Тот осерчал, сказал: «Я вам покажу, как микрочипы вырезать», — и куда-то исчез, а через пару секунд появился уже с этим портфелем и начал им гвоздить бывших своих приятелей, которые его, дурака, в свое время пригрели.
— Очень, очень любопытно, — произнес Кислов, выслушав Никиту. — Жаль, что Андрюхи рядом не было, он бы, пожалуй, согласился вступить. Весьма интересно узнать, что это за Добровольческая Армия?
— Ну да, — на полном серьезе согласился Никита. — Это ж ваша работа. Думаешь, я не знаю, кто вы такие?
— Кто? — похлопав глазами, спросил Кислов.
— Известно кто — спецназ, — ответил Никита. — А может, и вовсе чекисты.
— Откуда знаешь?
— Лезете везде недуром, будто больше всех надо, вот вас и хлопают, как мух.
Глава 19. Нигде от вас не спрятаться
Прозорливость Никиты Кислова поразила. Действительно, подумал он, везде лезем и вместо награды получаем по ушам. Правда, деньжата порой перепадают, но это ж далеко не всем, в основном по ушам. А про Добровольческую Армию, в рядах которой, само собой разумеется, состоит тощий монстр Шубенкин, надо бы разузнать побольше. И не просто узнать, а желательно бы внедриться. Экое поле деятельности, хоть не уезжай. Вот бы на пару-то с Андреем, подстраховывая друг друга, поработать, глядишь — на что-то крупное бы и вышли, что-то за всем этим стоит: могучее, едва угадываемое в тумане.
— Как бы найти Новикова? — спросил Кислов и понял, что своим вопросом весьма огорошил Никиту.
— Э-э, — сказал тот, раздумывая — говорить или не говорить. — А что же врал, что вы с Андрюхой не разлей вода?

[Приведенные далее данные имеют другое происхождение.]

(** C2.  A [Read] that succeeds at an offset inside the object returns a
    buffer of exactly the requested size, or a shorter one that ends
    exactly at the object's size, that is of [Size - Offset] bytes; the
    handle's offset is then the requested offset plus the number of bytes
    returned.  (The request is one the kernel can make: its size is not
    negative and offset plus size stays within [int64].) *)
Theorem Read_inside (fh : ReadFileHandle) (req : ReadRequest) (resp : ReadResponse)
  (st st' : St) (fh' : ReadFileHandle) (resp' : ReadResponse) :
  Read cfg fh req resp st = (st', fh', resp', None) ->
  0 <= rq_Offset req < Size (fh_o fh) ->
  0 <= rq_Size req ->
  rq_Offset req + rq_Size req <= Int64.max_signed ->
  let n := Z.of_nat (length (Data resp')) in
  (n = rq_Size req \/ (n < rq_Size req /\ n = Size (fh_o fh) - rq_Offset req))
  /\ fh_offset fh' = rq_Offset req + n.
Proof.
  unfold Read. intros H Hin Hsz Hmax.
  destruct (fh_closed fh); [discriminate|].
  destruct (readLoop _ _ _ _ _ _) as [[st1 fh1] [|bs off [e|]]] eqn:Hl.
  - (* the early return needs a seek to an offset at or past the size *)
    exfalso. clear H.
    assert (Hno : forall k ds dr f s s1 f1,
               Size (fh_o f) = Size (fh_o fh) ->
               readLoop k req ds dr f s <> (s1, f1, ExitEOF)).
    { induction k as [|k IH]; intros ds dr f s s1 f1 Hof; cbn [readLoop];
        pose proof (attempt_o req ds dr f s) as Ho;
        destruct (attempt req ds dr f s) as [[s2 f2] [|b o|e]] eqn:Ha;
        cbn [fst snd] in Ho; try discriminate.
      1,2: unfold attempt in Ha;
           replace (Size (fh_o f) <=? rq_Offset req) with false in Ha
             by (symmetry; apply Z.leb_gt; lia);
           rewrite andb_false_r in Ha;
           destruct (if ds then seek f (rq_Offset req) dr s else (s, f, None))
             as [[s3 f3] [e3|]]; [discriminate|];
           unfold fill in Ha; destruct (ReadFull _ _ _) as [s4 [b4 [e4|]]];
           [destruct (isEOF e4 && _)|]; discriminate.
      apply IH. now rewrite Ho. }
    exact (Hno _ _ _ _ _ _ _ eq_refl Hl).
  - discriminate.
  - assert (Hoff : negb (rq_Offset req =? fh_offset fh) = false ->
                   fh_offset fh = rq_Offset req).
    { intros Hb. apply negb_false_iff, Z.eqb_eq in Hb. now symmetry. }
    destruct (readLoop_done _ _ _ _ _ _ _ _ _ _ Hl Hoff Hsz) as [Hnew Hcase].
    assert (Hdata : Data resp' = bs /\ fh_offset fh' = off).
    { destruct (fh_hash (set_offset fh1 off)) as [h|].
      - destruct (hashWrite h _) as [h' err]. injection H as _ Hfh Hresp _.
        subst fh' resp'. now split.
      - injection H as _ Hfh Hresp. subst fh' resp'. now split. }
    destruct Hdata as [Hd Ho]. cbn zeta. rewrite Hd, Ho.
    pose proof (Nat2Z.is_nonneg (length bs)) as Hn0.
    assert (Hn : Z.of_nat (length bs) <= rq_Size req) by (destruct Hcase; lia).
    assert (Hw : Int64.add (rq_Offset req) (Z.of_nat (length bs)) =
                 rq_Offset req + Z.of_nat (length bs)).
    { unfold Int64.add. apply wrap_in_range.
      unfold Int64.in_range, Int64.min_signed, Int64.max_signed in *. lia. }
    rewrite Hw in Hnew. split; [|exact Hnew].
    destruct Hcase as [Hc|[Hc1 Hc2]]; [now left|right]. split; [exact Hc1|lia].
Qed.

(** *** Read: bounded retries *)












(** *** checkHash *)

Lemma checkSums_world o sums : forall st,
  world (fst (checkSums o sums st)) = world st.
Proof.
  induction sums as [|[t d] rest IH]; intros st; cbn [checkSums doHash]; [reflexivity|].
  destruct (objHash (world st) o t) as [s|e]; [|reflexivity].
  destruct (negb (HashEquals d s)); [reflexivity|]. now rewrite IH.
Qed.

Lemma checkSums_disagreement o sums : forall st t d s,
  In (t, d) sums ->
  objHash (world st) o t = Ok s ->
  HashEquals d s = false ->
  snd (checkSums o sums st) <> None.
Proof.
  induction sums as [|[t' d'] rest IH]; intros st t d s Hin Hq Hne; [contradiction|].
  cbn [checkSums doHash].
  destruct (objHash (world st) o t') as [s'|e] eqn:Hq'; [|discriminate].
  destruct (HashEquals d' s') eqn:Heq; cbn [negb]; [|discriminate].
  destruct Hin as [Hhd|Htl].
  - injection Hhd as -> ->. congruence.
  - eapply IH; eauto.
Qed.

Lemma checkSums_corrupted o sums : forall st t d s,
  In (t, d) sums ->
  objHash (world st) o t = Ok s ->
  HashEquals d s = false ->
  (forall t' d', In (t', d') sums -> exists s', objHash (world st) o t' = Ok s') ->
  exists t1 d1 s1,
    In (t1, d1) sums /\ objHash (world st) o t1 = Ok s1 /\ HashEquals d1 s1 = false
    /\ snd (checkSums o sums st) = Some (ErrCorrupted t1 d1 s1).
Proof.
  induction sums as [|[t' d'] rest IH]; intros st t d s Hin Hq Hne Hall; [contradiction|].
  cbn [checkSums doHash].
  destruct (Hall t' d' (or_introl eq_refl)) as [s' Hq']. rewrite Hq'.
  destruct (HashEquals d' s') eqn:Heq; cbn [negb].
  - destruct Hin as [Hhd|Htl]; [injection Hhd as -> ->; congruence|].
    destruct (IH (note st (EvHash o t')) t d s Htl Hq Hne) as (t1 & d1 & s1 & H1 & H2 & H3 & H4).
    { intros t2 d2 H2. apply (Hall t2 d2). now right. }
    exists t1, d1, s1. repeat split; auto. now right.
  - exists t', d', s'. repeat split; auto. now left.
Qed.

Lemma checkSums_agreeing o pre : forall rest st,
  (forall t d, In (t, d) pre ->
     exists s, objHash (world st) o t = Ok s /\ HashEquals d s = true) ->
  checkSums o (pre ++ rest) st =
  checkSums o rest
    {| world := world st;
       log := log st ++ map (fun td => EvHash o (fst td)) pre |}.
Proof.
  induction pre as [|[t d] pre IH]; intros rest st Hall.
  - destruct st as [w l]. cbn. now rewrite app_nil_r.
  - cbn [app checkSums doHash].
    destruct (Hall t d (or_introl eq_refl)) as (s & Hq & He). rewrite Hq, He.
    cbn [negb]. rewrite IH.
    + unfold note, emit. cbn [world log map fst]. now rewrite <- app_assoc.
    + intros t' d' Hin. apply (Hall t' d'). now right.
Qed.

(** C4 (as the code has it).  [checkHash] returns success, without asking
    the backend anything, when there is no hash state, when no read was
    made or when the offset is short of the object's size.  Otherwise it
    asks the backend for the hash of each algorithm in the order the
    computed sums are visited, and stops at the first that does not pass:
    a hash query that fails is returned as it is, a digest that disagrees
    with the backend's gives a corruption error naming that algorithm and
    both digests, whatever the algorithms after it would answer; when all
    pass it succeeds.  So any disagreement makes [checkHash] fail; and
    when none of the hash queries fails, the failure is a corruption
    error that names a disagreeing algorithm and both its digests. *)
Theorem checkHash_verdict (fh : ReadFileHandle) (st : St) :
  (fh_hash fh = None \/ fh_readCalled fh = false \/ fh_offset fh < Size (fh_o fh) ->
   checkHash fh st = (st, None))
  /\ (forall h t dstSum srcSum,
      fh_hash fh = Some h ->
      fh_readCalled fh = true ->
      Size (fh_o fh) <= fh_offset fh ->
      In (t, dstSum) (hashSums h) ->
      objHash (world st) (fh_o fh) t = Ok srcSum ->
      HashEquals dstSum srcSum = false ->
      snd (checkHash fh st) <> None
      /\ ((forall t' d', In (t', d') (hashSums h) ->
                         exists s', objHash (world st) (fh_o fh) t' = Ok s') ->
          exists t1 d1 s1,
            In (t1, d1) (hashSums h)
            /\ objHash (world st) (fh_o fh) t1 = Ok s1
            /\ HashEquals d1 s1 = false
            /\ snd (checkHash fh st) = Some (ErrCorrupted t1 d1 s1)))
  /\ (forall h pre t dstSum post,
      fh_hash fh = Some h ->
      fh_readCalled fh = true ->
      Size (fh_o fh) <= fh_offset fh ->
      hashSums h = pre ++ (t, dstSum) :: post ->
      (forall t' d', In (t', d') pre ->
         exists s', objHash (world st) (fh_o fh) t' = Ok s'
                    /\ HashEquals d' s' = true) ->
      let asked :=
        {| world := world st;
           log := log st
                  ++ map (fun td => EvHash (fh_o fh) (fst td)) (pre ++ [(t, dstSum)]) |} in
      match objHash (world st) (fh_o fh) t with
      | Failed e => checkHash fh st = (asked, Some e)
      | Ok srcSum =>
          HashEquals dstSum srcSum = false ->
          checkHash fh st = (asked, Some (ErrCorrupted t dstSum srcSum))
      end)
  /\ (forall h,
      fh_hash fh = Some h ->
      fh_readCalled fh = true ->
      Size (fh_o fh) <= fh_offset fh ->
      (forall t d, In (t, d) (hashSums h) ->
         exists s, objHash (world st) (fh_o fh) t = Ok s /\ HashEquals d s = true) ->
      checkHash fh st =
        ({| world := world st;
            log := log st ++ map (fun td => EvHash (fh_o fh) (fst td)) (hashSums h) |},
         None)).
Proof.
  assert (Hrun : forall h,
            fh_hash fh = Some h -> fh_readCalled fh = true ->
            Size (fh_o fh) <= fh_offset fh ->
            checkHash fh st = checkSums (fh_o fh) (hashSums h) st).
  { intros h Hh Hr Hsz. unfold checkHash. rewrite Hh, Hr.
    replace (fh_offset fh <? Size (fh_o fh)) with false
      by (symmetry; apply Z.ltb_ge; lia).
    reflexivity. }
  split; [|split; [|split]].
  - unfold checkHash. intros [H|[H|H]].
    + now rewrite H.
    + rewrite H. now destruct (fh_hash fh).
    + apply Z.ltb_lt in H. rewrite H, orb_true_r. now destruct (fh_hash fh).
  - intros h t d s Hh Hr Hsz Hin Hq Hne. rewrite (Hrun h Hh Hr Hsz). split.
    + eapply checkSums_disagreement; eauto.
    + intros Hall. eapply checkSums_corrupted; eauto.
  - intros h pre t d post Hh Hr Hsz Hsums Hall. cbv zeta.
    rewrite (Hrun h Hh Hr Hsz), Hsums, (checkSums_agreeing _ pre _ st Hall).
    cbn [checkSums doHash world]. rewrite map_app. cbn [map fst].
    destruct (objHash (world st) (fh_o fh) t) as [s|e].
    + intros Hne. rewrite Hne. cbn [negb]. unfold note, emit. cbn [world log].
      now rewrite <- app_assoc.
    + unfold note, emit. cbn [world log]. now rewrite <- app_assoc.
  - intros h Hh Hr Hsz Hall. rewrite (Hrun h Hh Hr Hsz).
    rewrite <- (app_nil_r (hashSums h)) at 1.
    rewrite (checkSums_agreeing _ (hashSums h) [] st Hall). reflexivity.
Qed.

— Вот об этом базара не было, — возразил Кислов. — Пойми, друг, я не москвич, у меня на завтра билет до Пензы.
— Эх, в ногах правды нет, — сказал Никита, усаживаясь на выпачканную задницу Славика, мирно похрапывающего на куче мусора. — Садись, — шлепнул по Левиному пузу. — Тут мягенько.
Кислов сел рядом на шубенкинский портфель. Славик между тем завозился, наподдал задом, и Никита, не удержавшисмь, полетел с него кубарем
— Бабки есть? — встав, спросил Никита.
Кислов кивнул.
— Тогда нечего тут дуру валять, — сказал Никита. — Андрюха хоть на дежурстве, хоть не на дежурстве, каждый вечер заглядывает. Шефство над нами, дураками, взял, стыдит, что пьяные. Мама нашелся. Пойдешь? Не побрезгуешь?
— О чем разговор? — ответил Кислов и принялся тормошить Леву.
Никита взялся за Славика…
Вечером, отряхиваясь от пыли, в бомжацкую заявился ни о чем не подозревающий Новиков. Увидев сидящего на матрасе, ноги калачиком, Кислова, он вздохнул и сказал:
— Ну нигде от вас, от пензюков, не спрятаться. Даже под землей найдут.
Сел рядом, пихнул плечом и первым заржал, когда Кислов повалился на бок.